Name(s): ________________________________________________

15-494/694 Cognitive Robotics Lab 7:
Convolutional Neural Networks

I. Software Update and PyTorch Setup

At the beginning of every lab you should update your copy of the vex-aim-tools package. Do this:

$ cd ~/vex-aim-tools
$ git pull

In addition, you will need to install some packages. First, activate the same Python virtual environment you use to run simple_cli. Then do the following:

$ pip install torch torchvision ultralytics

Note: if you're using Virtual Andrew and run out of disk space, you may need to create a Python environment in C:\Users\myuserid instead of in the default Desktop location in the andrew.ad.cmu.edu file system.

II. Experiments with the MNIST Dataset and Linear Models

You can do this part in teams of two if you wish. When answering the questions below, you are encouraged to refer back to the lecture slides.

Make a lab7 directory.
Download the file mnist.zip into your lab7 directory.
Unzip the mnist.zip file and look inside your mnist directory.
Skim the mnist1.py source code. This is a linear neural network with one layer of trainable weights.
Have a look at the PyTorch documentation, and specifically the documentation for torch.nn.Linear.
Run the model by typing "python3 -i mnist1.py". The "-i" switch tells python not to exit after running the program. Press Enter to see each output unit's weight matrix, or type control-C and Enter to abort that part.
Try typing the following expressions to Python:
- model
- params = list(model.parameters())
- params
- [p.size() for p in params]
The first parameter is the 784x10 weight matrix; the second one is the 10 biases.
How long did each epoch of training take, on average? ________________
If your laptop has a GPU, modify the model to use the GPU instead of the CPU. (You just have to uncomment one line and comment out another.)
Run the model on the GPU if you can. How long does each epoch take now? ________________
Are you surprised? GPUs don't help for small models. A few thousand weights is small.
If you run mnist1 a second time, you won't get exactly the same result. Give two reasons for this: ________________________________________________
________________________________________________________________
Skim the code for the mnist2 model. This model has a hidden layer with 20 units. Each hidden unit is fully connected to the input and output layers.
Run the mnist2 model on the CPU. How long does each epoch of training take, on average? ________________
You can use the show_hidden_weights() and show_output_weights() functions to display the learned weights.
If you have a GPU available, modify the mnist2 code to run on the GPU. How long does each epoch take now? ________________

III. Experiments with the MNIST Dataset and a Convolutional Model

You can do this part in teams of two if you wish.
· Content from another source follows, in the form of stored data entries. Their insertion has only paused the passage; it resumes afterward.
(* ===== verification/SpaceMapOk.v ===== *)
(** The invariant of a space map in memory, and what the operations of [SpaceMap]
    do to the set of integers it stands for. *)

From S2P Require Import Prelude Avl AvlSpec OrdTree SpaceMap SpaceSet.
Import SpaceMap SpaceSet.
Open Scope Z_scope.

Module SpaceMapOk.

(** ** The picker's order *)

(** What a map needs of the comparison function of a picker: an order, in which
    segments that start at different offsets are different. *)
Class PpCompare (cmp : space_seg -> space_seg -> Z) : Prop := {
  pp_range a b : -1 <= cmp a b <= 1;
  pp_sym a b : cmp b a = - cmp a b;
  pp_trans a b c : cmp a b = -1 -> cmp b c = -1 -> cmp a c = -1;
  pp_zero a b : cmp a b = 0 -> ss_start a = ss_start b }.

#[export] Instance pp_compares cmp (f : Z -> space_seg) : PpCompare cmp -> AvlSpec.Compares (fun a b => cmp (f a) (f b)).
Proof. intros H. constructor; intros; [apply pp_range|apply pp_sym|by eapply pp_trans]. Qed.

(** The integers of a range. *)
Abbreviation inside start size x := (start <= x < start + size).

Section ok.
Context {T I O : Type} {HT : Tree T I} {HK : Kmem} {HTL : TreeLaws T I} {HKL : KmemLaws}.
Implicit Types (sm : space_map T O) (h : gmap Z space_seg).

(** ** The invariant *)

Definition looks h (l : list Z) : list space_seg := (fun p => h !!! p) <$> l.

Definition pp_inv h (l : list Z) (pp : option (pp_tree T)) : Prop :=
  match pp with
  | None => True
  | Some t => PpCompare (pp_compar t) /\ exists l', l' ≡ₚ l /\ tr_seq (pp_root t) l' /\ AvlSpec.sorted (fun a b => pp_compar t (h !!! a) (h !!! b)) l'
  end.

(** The picker's tree keeps its comparison function. *)
Definition same_cmp (pp pp' : option (pp_tree T)) : Prop := pp_compar <$> pp' = pp_compar <$> pp.

Record sm_ok sm (l : list Z) : Prop := {
  ok_seq : tr_seq (sm_root sm) l;
  ok_dom : dom (sm_segs sm) = list_to_set l;
  ok_canon : canon (sm_start sm) (sm_start sm + sm_size sm) (2 ^ sm_shift sm) (looks (sm_segs sm) l);
  ok_space : sm_space sm = total (looks (sm_segs sm) l);
  ok_geom : 0 <= sm_start sm /\ 0 <= sm_size sm /\ sm_start sm + sm_size sm < 2 ^ 64 /\ 0 <= sm_shift sm < 64;
  ok_pp : pp_inv (sm_segs sm) l (sm_pp_root sm) }.

(** The set of integers of a map. *)
Definition space sm (x : Z) : Prop := exists p s, sm_segs sm !! p = Some s /\ within s x.

Lemma looks_in h l p : p ∈ l -> h !!! p ∈ looks h l.
Proof. intros H. apply list_elem_of_fmap. by exists p. Qed.

Lemma looks_elem h l s : s ∈ looks h l -> exists p, p ∈ l /\ s = h !!! p.
Proof. intros (p & -> & Hp)%list_elem_of_fmap. by exists p. Qed.

Lemma looks_app h l l' : looks h (l ++ l') = looks h l ++ looks h l'.
Proof. apply fmap_app. Qed.

Lemma looks_cons h p l : looks h (p :: l) = h !!! p :: looks h l.
Proof. done. Qed.

Lemma looks_ext h h' l : (forall p, p ∈ l -> h' !! p = h !! p) -> looks h' l = looks h l.
Proof. intros H. apply list_fmap_ext. intros i p Hp. rewrite !lookup_total_alt, H; [done|]. by apply list_elem_of_lookup_2 in Hp. Qed.
(* ===== verification/SpaceSync.v ===== *)
(** Entries of a space map's log, and the words of the log in its object.

    What [space_map_sync] appends to the log of a space map. *)

From S2P Require Import Prelude OrdTree SpaceMap SpaceSet SpaceMapRanges SpaceLog SpaceMapOk SpaceMapWalk.
Import SpaceMap SpaceSet SpaceMapRanges SpaceLog.
Open Scope Z_scope.

Module SpaceEntry.

(** ** Bit fields *)

Lemma bf64_unit len : 0 <= len < 64 -> u64 (Z.shiftl 1 len) = 2 ^ len.
Proof. intros H. rewrite Z.shiftl_1_l. apply Z.mod_small. split; [lia|]. apply Z.pow_lt_mono_r; lia. Qed.

Lemma bf64_decode x low len : 0 <= low -> 0 <= len < 64 -> BF64_DECODE x low len = (x / 2 ^ low) mod 2 ^ len.
Proof. intros H1 H2. unfold BF64_DECODE. by rewrite bf64_unit, P2PHASE_pow2, Z.shiftr_div_pow2 by lia. Qed.

Lemma bf64_encode x low len : 0 <= low -> 0 <= len < 64 -> low + len <= 64 -> BF64_ENCODE x low len = (x mod 2 ^ len) * 2 ^ low.
Proof.
  intros H1 H2 H3. unfold BF64_ENCODE. rewrite bf64_unit, P2PHASE_pow2, Z.shiftl_mul_pow2 by lia. apply Z.mod_small.
  pose proof (Z.mod_pos_bound x (2 ^ len) ltac:(apply Z.pow_pos_nonneg; lia)). assert (2 ^ (low + len) <= 2 ^ 64) by (apply Z.pow_le_mono_r; lia).
  rewrite Z.pow_add_r in * by lia. assert (0 < 2 ^ low) by auto with bits. nia.
Qed.
(* ===== verification/MetaslabSpec.v ===== *)
(** The theorems about the block allocators, on their own and with the maps they
    allocate from. *)

From S2P Require Import Prelude Avl AvlWalk AvlSpec OrdTree SpaceMap SpaceSet SpaceMapOk SpaceMapWalk SpaceMapRanges SpaceMapSpec SpaceLog SpaceSync SpaceLoad SpaceLogSpec Metaslab MetaslabOk.
Import SpaceMap SpaceSet SpaceMapOk SpaceMapCut SpaceMapWalk SpaceMapRanges SpaceMapSpec SpaceLog SpaceEntry SpaceSync SpaceLoad SpaceLogSpec Metaslab MetaslabPick MetaslabOk.
Open Scope Z_scope.

Module MetaslabSpec.

Section spec.
Context {T I D : Type} {HT : Tree T I} {HK : Kmem} {HD : Dmu D} {HTL : TreeLaws T I} {HKL : KmemLaws} {HDL : DmuLaws D}.
Implicit Types (sm : space_map T metaslab_ops) (l : list Z).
Skim the code for the mnist3 model.
Run the model on the CPU. Look at some of the kernels the model learns.
How many parameters does this model have, where each parameter is a tensor? ________________
What are each of the parameters of this model? Describe them in English. ________________________________________________
________________________________________________________________
Note that two of the parameters are batch normalization values (means and variances) created by the BatchNorm2D layer. The rest are weights. (Biases are considered to be weights.) Looking at the sizes of the various weight and bias tensors, how many total weights does this model have? Show your calculation. ____________________________________
A convolutional neural network is a "virtual" network where each kernel is replicated many times, but we don't actually build out all the units and connections as individual data structures, since they share the same weights. When running data through the network, though, we still have to do all the multiply and accumulate operations as if we had built out the network, so the number of "effective" weights is many times the number of weight parameters. How many effective weights are in the mnist3 model? Show your calculation. ________________________________________________
If you are able to run this model on the GPU, how long does each epoch of training take, on average? ________________

IV. Object Recognition with MobileNet

You can do this part in teams of two if you wish.
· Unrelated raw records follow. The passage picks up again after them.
(* ===== verification/MetaslabSync.v ===== *)
(** Metaslabs (module/zfs/metaslab.c): the maps of what is free, what is allocated and
    freed in each transaction group and what is freed but not yet to be used again,
    their groups in the order of weight, and their life from one transaction group to
    the next. *)

From S2P Require Import Prelude OrdTree SpaceMap SpaceLog Metaslab TxgList.
Import SpaceMap SpaceLog Metaslab TxgList.
Open Scope Z_scope.

Module MetaslabSync.

(** Conversion to a 64-bit signed integer. *)
Abbreviation i64 x := ((x + 2 ^ 63) mod 2 ^ 64 - 2 ^ 63).

(** Tunable globals, with the values they are initialised to; nothing in the code assigns
    to them. *)
Definition metaslab_debug : bool := false.
Definition metaslab_smo_bonus_pct : Z := 150.
Definition METASLAB_WEIGHT_PRIMARY : Z := u64 (Z.shiftl 1 63).
Definition METASLAB_WEIGHT_SECONDARY : Z := u64 (Z.shiftl 1 62).
Definition METASLAB_ACTIVE_MASK : Z := Z.lor METASLAB_WEIGHT_PRIMARY METASLAB_WEIGHT_SECONDARY.

(** [vdev_dirty] flags. *)
Definition VDD_METASLAB : Z := 1.
Definition VDD_DTL : Z := 2.
(* ===== verification/MetaslabInv.v ===== *)
(** What the log of a space map leaves alone: [space_map_sync] changes its own object
    only, and in it nothing that had been written before.

    One metaslab: who owns each of its bytes, and how the maps and the log of
    [MetaslabSync] say so.

    The invariant of a metaslab, and what writing its changes to its log does. *)

From S2P Require Import Prelude OrdTree SpaceMap SpaceSet SpaceMapOk SpaceMapWalk SpaceMapRanges SpaceLog SpaceSync SpaceLoad Avl SpaceMapSpec SpaceLogSpec Metaslab MetaslabOk MetaslabSpec TxgList MetaslabSync.
Import SpaceMap SpaceSet SpaceMapOk SpaceMapWalk SpaceMapRanges SpaceLog SpaceEntry SpaceSync SpaceLoad.
Open Scope Z_scope.

Module SpaceFrame.

Section frame.
Context {T I O D : Type} {HT : Tree T I} {HK : Kmem} {HO : SpaceMapOps T O} {HD : Dmu D}.
Implicit Types (sm : space_map T O) (smo : space_map_obj) (d : D).

(** [d'] is [d] after some writes to the object [o]. *)
Inductive writes (o : Z) : D -> D -> Prop :=
  | writes_refl d : writes o d d
  | writes_step d d' off size buf : writes o d d' -> writes o d (dmu_write d' o off size buf).

(** The object of a log in the course of [space_map_sync]. *)
Definition sync_inv smo d (s : space_map_obj * D) : Prop := smo_object s.1 = smo_object smo /\ writes (smo_object smo) d s.2.

Lemma sync_write_inv smo0 d0 smo d size buf : sync_inv smo0 d0 (smo, d) -> sync_inv smo0 d0 (sync_write smo d size buf).
Proof. intros [H1 H2]. split; [exact H1|]. cbn in *. rewrite H1. by constructor. Qed.

Lemma sync_runs_inv smo0 d0 maptype bufsize start size smo d buf smo' d' buf' : sync_inv smo0 d0 (smo, d) ->
  sync_runs maptype bufsize start size smo d buf = Ok (smo', d', buf') -> sync_inv smo0 d0 (smo', d').
Proof.
  intros Hi. unfold sync_runs. intros E.
  apply (loop_keeps (fun '(_, _, smo, d, _) => sync_inv smo0 d0 (smo, d)) (fun '(smo, d, _) => sync_inv smo0 d0 (smo, d))) in E; [done| |done].
  intros [[[[start1 size1] smo1] d1] buf1] x H1 Ex. destruct (size1 =? 0); [by injection Ex as <-|]. destruct (zlen buf1 =? bufsize / 8).
  - pose proof (sync_write_inv smo0 d0 smo1 d1 bufsize buf1 H1) as H2. destruct (sync_write smo1 d1 bufsize buf1) as [smo2 d2]. binv Ex. by injection Ex as <-.
  - binv Ex. by injection Ex as <-.
Qed.

Lemma space_map_sync_inv sm maptype smo d pass txg sm' smo' d' : space_map_sync sm maptype smo d pass txg = Ok (sm', smo', d') -> sync_inv smo d (smo', d').
Proof.
  unfold space_map_sync. destruct (sm_space sm =? 0); [intros [= <- <- <-]; split; [done|constructor]|]. set (alloc := if maptype =? SM_ALLOC then _ else _). cbv zeta. intros E. binv E. destruct a0 as [t s].
  assert (Hs : sync_inv smo d (sy_smo s, sy_dmu s)).
  { unfold tr_drain in E1. apply (loop_keeps (fun '(_, _, s) => sync_inv smo d (sy_smo s, sy_dmu s)) (fun '(_, s) => sync_inv smo d (sy_smo s, sy_dmu s))) in E1; [done| |split; [done|constructor]].
    intros [[t1 ck] s1] x H1 Ex. binv Ex. destruct a0 as [[t2 ck2] p]. destruct (p =? NULL); [by injection Ex as <-|]. binv Ex. injection Ex as <-. unfold sync_seg in E3. destruct (sy_segs s1 !! p) as [ss|]; [|done]. binv E3.
    destruct a1 as [[smo2 d2] buf2]. injection E3 as <-. cbn. by eapply sync_runs_inv. }
  destruct (negb (zlen (sy_buf s) =? 0)).
  - pose proof (sync_write_inv smo d (sy_smo s) (sy_dmu s) (zlen (sy_buf s) * 8) (sy_buf s) Hs) as Hw. destruct (sync_write _ _ _ _) as [smo2 d2]. binv E. by injection E as <- <- <-.
  - binv E. by injection E as <- <- <-.
Qed.

Context {HTL : TreeLaws T I} {HKL : KmemLaws} {HDL : DmuLaws D}.

(** A log that has only grown still has its old entries. *)
Lemma log_grows smo smo' d d' es n : log smo' d' = log smo d ++ es -> sized smo' -> sized smo -> smo_object smo' = smo_object smo -> 0 <= n <= smo_objsize smo ->
  log (SpaceMapObj (smo_object smo) n 0) d' = log (SpaceMapObj (smo_object smo) n 0) d.
Proof using All.
  intros E Hs' Hs Ho Hn. pose proof (zlen_log smo' d' Hs') as L'. pose proof (zlen_log smo d Hs) as L. apply (f_equal length) in E as El. rewrite length_app in El.
  unfold log. cbn [smo_objsize smo_object]. apply tab_ext. intros j Hj. destruct Hs as [Hs1 Hs2], Hs' as [Hs1' Hs2'].
  assert (Hj1 : (j < length (log smo d))%nat) by (assert (n / 8 <= smo_objsize smo / 8) by (apply Z.div_le_mono; lia); lia).
  assert (Hlt : (j < Z.to_nat (smo_objsize smo / 8))%nat) by lia. assert (Hlt' : (j < Z.to_nat (smo_objsize smo' / 8))%nat) by lia.
  assert (E1 : nth j (log smo' d') 0 = nth j (log smo d) 0) by (rewrite E; by apply app_nth1). unfold log in E1. rewrite !nth_tab, !decide_True in E1 by done. by rewrite Ho in E1.
Qed.

Lemma log_alloc smo n d : log (SpaceMapObj (smo_object smo) (smo_objsize smo) n) d = log smo d.
Proof. done. Qed.
End frame.
End SpaceFrame.

Import SpaceMapCut SpaceMapSpec SpaceLogSpec SpaceFrame Metaslab MetaslabPick MetaslabOk MetaslabSpec TxgList MetaslabSync.

Module MetaslabSlab.

(** ** Owners *)

(** A byte is free to be allocated, freed in a transaction group that has been synced but
    still to be left alone, freed in the group that is syncing, allocated in a group that
    has not been synced, or allocated as far as the log goes. *)
Inductive owner := OFree | ODefer (b : Z) | OFreed | OAlloc (txg : Z) | OLog.
#[export] Instance owner_eq : EqDecision owner.
Proof. solve_decision. Defined.

(** [dead x] is the group in which an allocated byte was freed. *)
Record ghost := Ghost { own : Z -> owner; dead : Z -> option Z }.

(** [s] is the group that is syncing, or syncs next. *)
Record valid (s : Z) (gh : ghost) : Prop := {
  va_alloc x t : own gh x = OAlloc t -> s <= t <= s + 2;
  va_defer x b : own gh x = ODefer b -> 0 <= b <= 1;
  va_dead x t : dead gh x = Some t -> s <= t <= s + 2 /\ (own gh x = OLog \/ exists b, own gh x = OAlloc b /\ b <= t) }.

(** The sets of the maps in the slots of [ms_allocmap] and [ms_freemap]. *)
Definition alloc_set (gh : ghost) (i x : Z) : Prop := exists t, own gh x = OAlloc t /\ t mod 4 = i.
Definition free_set (s : Z) (gh : ghost) (i x : Z) : Prop := if i =? (s + 3) mod 4 then own gh x = OFreed else exists t, dead gh x = Some t /\ t mod 4 = i.

(** Syncing the group [s]: what is dead is freed, the rest is in the log. *)
Definition synced (s : Z) (gh : ghost) : ghost := Ghost
  (fun x => match own gh x with
    | OLog => if decide (dead gh x = Some s) then OFreed else OLog
    | OAlloc t => if decide (t = s) then if decide (dead gh x = Some s) then OFreed else OLog else OAlloc t
    | o => o end)
  (fun x => if decide (dead gh x = Some s) then None else dead gh x).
Run the MobileNet demo on the robot. Note: to install this demo you must download both MobileNet.fsm and the labels.py file found in the same directory.
Use your cellphone to call up a picture of a cat and show it to the robot.
Type "tm" to tell the program to proceed with recognition. Did it recognize the cat?
Try some dog breeds, and some other object classes such as airplanes or cars.
What is the most obscure dog breed you got it to recognize? ____________________
How does the model behave when shown right-side-up vs. upside-down pictures of sportscars? ________________________________________________________________
How does the model behave when shown right-side-up vs. upside-down pictures of tabby cats? ________________________________________________________________

V. Homework Part A

In this assignment you will train a CNN to recognize dominoes. A domino is described by the number of pips in each half, with the larger number always written first, e.g., 5-2, never 2-5. We're using a "double six" domino set, which means the highest domino is the 6-6 and the lowest is the 0-0. There are a total of 28 unique combinations. Therefore you will be solving a 28-way image classification task. Our dominoes have colored pips, which makes the classfication easier.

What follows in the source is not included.